Gene Therapy To Knock Out the Tools of Cancer (January 22 2007)
http://news.independent.co.uk/uk/health_medical/article2175040.ece
A growing tumor is successful in its fight to kill the aging body that hosts it by evolving its way into the set of mutations that best help its growth - but what if we could remove the best and most obvious tools from the cancer growth toolkit? Progress in that direction can be found at the Independent: "Doctors often describe cancer as a genetic disease because of the role played by genes in causing the uncontrolled proliferation of a cancerous cell into a tumour. The radical approach is to use molecules of RNA - a substance similar to a gene's DNA - to 'silence' or switch off certain key genes known to be involved in the growth of tumours. One team [has] shown in a laboratory study that it is possible to use large molecules of RNA to switch off a gene responsible for an enzyme called dihydrofolate reductase (DHFR), which is essential for the rapid proliferation of tumour cells. Another team [has] used smaller molecules of RNA in an animal study to switch off a separate gene known to be involved in the rapid growth of brain tumours."
Screening For Longevity Interventions (January 22 2007)
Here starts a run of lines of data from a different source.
(* ===== verification/AttTrace.v ===== *)
(** The order of the events of the transport: an automaton of logs, and the relation between
    its state and the queues, the pending operations and the timers of the transport. *)
From Stdlib Require Import ZArith Lia.
From S2P Require Import Prelude Blocks StateM Io Crypto Att.
From stdpp Require Import base numbers list option gmap.

Local Open Scope Z_scope.

(** ** Logs

    Operations with their user data: the requests and the indications that are not answered
    yet, in the order they were accepted, and those whose destroy function is still to be
    called; and whether the link is down. *)
Record tstate := T {
  t_req : list (Z * Z);
  t_ind : list (Z * Z);
  t_alive : list (Z * Z);
  t_down : bool;
}.

Definition drop_id (id : Z) (l : list (Z * Z)) : list (Z * Z) := filter (fun x => x.1 <> id) l.
Definition t_drop (id : Z) (s : tstate) : tstate :=
  T (drop_id id (t_req s)) (drop_id id (t_ind s)) (t_alive s) (t_down s).

(** Whether [x] may be answered: it is the first, or the link is down. *)
Definition answerable (down : bool) (x : Z * Z) (l : list (Z * Z)) : Prop :=
  if down then x ∈ l else head l = Some x.
#[export] Instance answerable_dec down x l : Decision (answerable down x l).
Proof. unfold answerable. destruct down; apply _. Defined.

Definition new_id (id : Z) (s : tstate) : Prop :=
  Forall (fun x : Z * Z => x.1 <> id) (t_req s ++ t_ind s ++ t_alive s).
#[export] Instance new_id_dec id s : Decision (new_id id s).
Proof. unfold new_id. apply _. Defined.

(** What the log must be: every id is new; only an operation that is not answered yet is
    answered, the oldest of its kind while the link is up; every destroy function is called
    once, and no response comes after it. *)
Definition tstep (s : tstate) (e : event) : option tstate :=
  match e with
  | EvAccept id type destroy u =>
    if decide (new_id id s) then
      Some (T (match type with ATT_OP_TYPE_REQ => t_req s ++ [(id, u)] | _ => t_req s end)
              (match type with ATT_OP_TYPE_IND => t_ind s ++ [(id, u)] | _ => t_ind s end)
              (if destroy then t_alive s ++ [(id, u)] else t_alive s) (t_down s))
    else None
  | EvResponse id _ _ u =>
    if decide (answerable (t_down s) (id, u) (t_req s) \/ answerable (t_down s) (id, u) (t_ind s))
    then Some (t_drop id s) else None
  | EvOpDestroy id u =>
    if decide ((id, u) ∈ t_alive s)
    then Some (T (drop_id id (t_req s)) (drop_id id (t_ind s)) (drop_id id (t_alive s)) (t_down s))
    else None
  | EvCancel id | EvExpired id => Some (t_drop id s)
  | EvCancelAll => Some (T [] [] (t_alive s) (t_down s))
  | EvDown => Some (T (t_req s) (t_ind s) (t_alive s) true)
  | _ => Some s
  end.

Fixpoint trace_from (s : tstate) (l : list event) : option tstate :=
  match l with
  | [] => Some s
  | e :: l => match tstep s e with Some s => trace_from s l | None => None end
  end.
Definition trace : list event -> option tstate := trace_from (T [] [] [] false).

Lemma trace_from_snoc l e : forall s,
  trace_from s (l ++ [e]) = match trace_from s l with Some s => tstep s e | None => None end.
Proof.
  induction l as [|x l IH]; intros s; cbn.
  - by destruct (tstep s e).
  - destruct (tstep s x); [apply IH|done].
Qed.
Lemma trace_snoc l e s : trace l = Some s -> trace (l ++ [e]) = tstep s e.
Proof. unfold trace. intros H. by rewrite trace_from_snoc, H. Qed.

(** The ids are given out in order, so they are new as long as there are few of them. *)
Fixpoint accepts (l : list event) : Z :=
  match l with
  | [] => 0
  | EvAccept _ _ _ _ :: l => accepts l + 1
  | _ :: l => accepts l
  end.
Lemma accepts_app l k : accepts (l ++ k) = accepts l + accepts k.
Proof. induction l as [|[] l IH]; cbn; lia. Qed.
Lemma accepts_nonneg l : 0 <= accepts l.
Proof. induction l as [|[] l IH]; cbn; lia. Qed.

Definition few (l : list event) : Prop := accepts l < 2 ^ 32 - 1.
Lemma few_app l k : few (l ++ k) -> few l.
Proof. unfold few. rewrite accepts_app. pose proof (accepts_nonneg k). lia. Qed.

(** Equality while the link is up, any order when it is down. *)
Definition ord (down : bool) (l k : list (Z * Z)) : Prop := if down then l ≡ₚ k else l = k.

Lemma ord_same d l : ord d l l.
Proof. by destruct d. Qed.
Lemma ord_perm d l k : ord d l k -> l ≡ₚ k.
Proof. destruct d; cbn; [done|by intros ->]. Qed.
Lemma ord_drop d id l k : ord d l k -> ord d (drop_id id l) (drop_id id k).
Proof. unfold drop_id. destruct d; cbn; by intros ->. Qed.
Lemma ord_app d l k x : ord d l k -> ord d (l ++ x) (k ++ x).
Proof. unfold drop_id. destruct d; cbn; by intros ->. Qed.
Lemma ord_nil d l : ord d l [] -> l = [].
Proof. destruct d; cbn; [apply Permutation_nil_r|done]. Qed.
Lemma ord_head x l : ord false l (x :: l) -> False.
Proof. cbn. intros H. apply (f_equal length) in H. cbn in H. lia. Qed.

(** ** Views of the store *)

Section views.
Context {B : Type}.
Implicit Types (f : Z -> att_send_op -> option B) (O : gmap Z att_send_op).

Definition oview f O (q : list Z) : list B := omap (fun p => O !! p ≫= f p) q.

Lemma oview_app f O q r : oview f O (q ++ r) = oview f O q ++ oview f O r.
Proof. apply omap_app. Qed.

#[export] Instance oview_perm f O : Proper ((≡ₚ) ==> (≡ₚ)) (oview f O).
Proof.
  unfold oview. induction 1 as [|x l k Hl IH|x y l|l k m Hl IH Hk IH2]; cbn.
  - done.
  - destruct (O !! x ≫= f x); [by constructor|done].
  - destruct (O !! x ≫= f x), (O !! y ≫= f y); first [done|apply perm_swap].
  - by etrans.
Qed.

Lemma oview_ext f g O O' q :
  (forall p, p ∈ q -> O !! p ≫= f p = O' !! p ≫= g p) -> oview f O q = oview g O' q.
Proof.
  intros H. unfold oview. induction q as [|p q IH]; [done|]. cbn.
  rewrite H by set_solver. rewrite IH by (intros; apply H; set_solver). done.
Qed.

Lemma oview_in f O q y : y ∈ oview f O q -> exists p o, p ∈ q /\ O !! p = Some o /\ f p o = Some y.
Proof.
  unfold oview. rewrite list_elem_of_omap. intros (p & Hp & H).
  apply bind_Some in H as (o & Ho & H). eauto.
Qed.
Lemma oview_elem f O q p o y : p ∈ q -> O !! p = Some o -> f p o = Some y -> y ∈ oview f O q.
Proof.
  intros Hp Ho H. unfold oview. apply list_elem_of_omap. exists p. split; [done|]. by rewrite Ho.
Qed.
Lemma oview_nil f O q : (forall p o, p ∈ q -> O !! p = Some o -> f p o = None) -> oview f O q = [].
Proof.
  intros H. unfold oview. induction q as [|p q IH]; [done|]. cbn.
  destruct (O !! p) as [o|] eqn:Ho; cbn.
  - rewrite (H p o) by (done || set_solver). apply IH. intros. eapply H; set_solver.
  - apply IH. intros. eapply H; set_solver.
Qed.
End views.

(** An operation of a kind that is not answered; one with a destroy function; one with a
    timer. *)
Definition unanswered (type : att_op_type) (S : list Z) (p : Z) (o : att_send_op) : option (Z * Z) :=
  if bool_decide (op_type o = type) && op_callback o && bool_decide (p ∉ S)
  then Some (op_id o, op_data o) else None.
Definition alive (p : Z) (o : att_send_op) : option (Z * Z) :=
  if op_destroy o then Some (op_id o, op_data o) else None.
Definition timed (p : Z) (o : att_send_op) : option (Z * Z) :=
  if timeout_id o =? 0 then None else Some (timeout_id o, op_id o).

Definition opt_list (x : option Z) : list Z := match x with Some p => [p] | None => [] end.

(** The addresses the transport keeps. *)
Definition req_addrs (a : bt_att) : list Z := opt_list (pending_req a) ++ req_queue a.
Definition ind_addrs (a : bt_att) : list Z := opt_list (pending_ind a) ++ ind_queue a.
Definition addrs (a : bt_att) : list Z := req_addrs a ++ ind_addrs a ++ write_queue a.

Definition queued (a : bt_att) : list Z := req_queue a ++ ind_queue a ++ write_queue a.

Definition answered_type (type : att_op_type) : bool :=
  bool_decide (type = ATT_OP_TYPE_REQ) || bool_decide (type = ATT_OP_TYPE_IND).

(** ** The invariant

    [X] are the operations that are in no queue and not pending, but in the hands of the
    function that runs; [S] are those that were answered and still exist. *)
Record held (X : list Z) (a : bt_att) (O : gmap Z att_send_op) (N : Z) : Prop := {
  h_nodup : NoDup (X ++ addrs a);
  h_dom : forall p, p ∈ X ++ addrs a <-> is_Some (O !! p);
  h_next : forall p, p ∈ X ++ addrs a -> 0 < p < N;
  h_req : forall p o, p ∈ req_addrs a -> O !! p = Some o -> op_type o = ATT_OP_TYPE_REQ;
  h_ind : forall p o, p ∈ ind_addrs a -> O !! p = Some o -> op_type o = ATT_OP_TYPE_IND;
  h_cb : forall p o, O !! p = Some o -> op_callback o = true ->
    op_type o = ATT_OP_TYPE_REQ \/ op_type o = ATT_OP_TYPE_IND;
  h_wait : forall p o, p ∈ queued a -> O !! p = Some o -> timeout_id o = 0;
  h_write : forall p o, p ∈ write_queue a -> O !! p = Some o -> answered_type (op_type o) = false;
}.

Record timed_ok (X : list Z) (a : bt_att) (O : gmap Z att_send_op) (tm : list (Z * Z)) (N : Z) : Prop := {
  tm_ops : tm ≡ₚ oview timed O (X ++ addrs a);
  tm_nodup : NoDup tm.*1;
  tm_next : Forall (fun t => 0 < t.1 < N) tm;
}.

Record traced (X S : list Z) (a : bt_att) (O : gmap Z att_send_op) (L : list event) (s : tstate) : Prop := {
  tr_trace : trace L = Some s;
  tr_inj : forall p q o u, O !! p = Some o -> O !! q = Some u -> op_id o = op_id u -> p = q;
  tr_ids : forall p o, O !! p = Some o -> 1 <= op_id o <= accepts L;
  tr_next : next_send_id a = (if accepts L =? 0 then 0 else accepts L + 1);
  tr_req : ord (t_down s) (t_req s) (oview (unanswered ATT_OP_TYPE_REQ S) O (X ++ req_addrs a));
  tr_ind : ord (t_down s) (t_ind s) (oview (unanswered ATT_OP_TYPE_IND S) O (X ++ ind_addrs a));
  tr_alive : t_alive s ≡ₚ oview alive O (X ++ addrs a);
}.

Definition core (X S : list Z) (a : bt_att) (O : gmap Z att_send_op) (tm : list (Z * Z)) (N : Z)
    (L : list event) : Prop :=
  held X a O N /\ Forall (fun t => 0 < t.1) tm /\ Forall (fun p => p < N) S /\
  (few L -> timed_ok X a O tm N /\ exists s, traced X S a O L s).

(** Functions on views. *)
Lemma unanswered_in type S p o x : unanswered type S p o = Some x ->
  op_type o = type /\ op_callback o = true /\ p ∉ S /\ x = (op_id o, op_data o).
Proof.
  unfold unanswered. destruct (bool_decide_reflect (op_type o = type)), (op_callback o),
    (bool_decide_reflect (p ∉ S)); cbn; intros; by simplify_eq.
Qed.
Lemma unanswered_some type S p o :
  op_type o = type -> op_callback o = true -> p ∉ S ->
  unanswered type S p o = Some (op_id o, op_data o).
Proof. intros H1 H2 H3. unfold unanswered. by rewrite H2, !bool_decide_true. Qed.
Lemma unanswered_other type S p o : op_type o <> type -> unanswered type S p o = None.
Proof. intros H. unfold unanswered. by rewrite bool_decide_false. Qed.
Lemma unanswered_silent type S p o : op_callback o = false -> unanswered type S p o = None.
Proof. intros H. unfold unanswered. rewrite H. by destruct (bool_decide _). Qed.
Lemma unanswered_mem type S p o : p ∈ S -> unanswered type S p o = None.
Proof.
  intros H. unfold unanswered. rewrite (bool_decide_false (p ∉ S)) by (intros Hn; by apply Hn).
  by rewrite andb_false_r.
Qed.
http://www.ccnmag.com/news.php?id=4754
CCNews notes that researchers at the Buck Institute for Age Research are embarking upon a large screening exercise, searching for new ways to manipulate metabolism to extend longevity: scientists "will screen as many as 120,000 chemical compounds over the next four years to discover which ones impact lifespan in four research models - yeast, nematode worms, fruit flies and mice. ... at the very least we hope to identify 100 chemically distinct compounds that slow aging, opening up new avenues to treat, prevent or postpone age-related conditions ... The largest number of compounds will be screened, in many cases via the use of robotics and other high-tech devices, in the simplest organisms - budding yeast and nematode worms. Chemicals that extend lifespan in those species will go on to be tested in the fruit fly. Chemicals that cause all three species to live longer will be looked at in mice, to see if there is a reversal of the molecular characteristics of aging. The evolutionary distance between yeast and worms predicts that compounds active in both these species are likely to be relevant to mice and humans."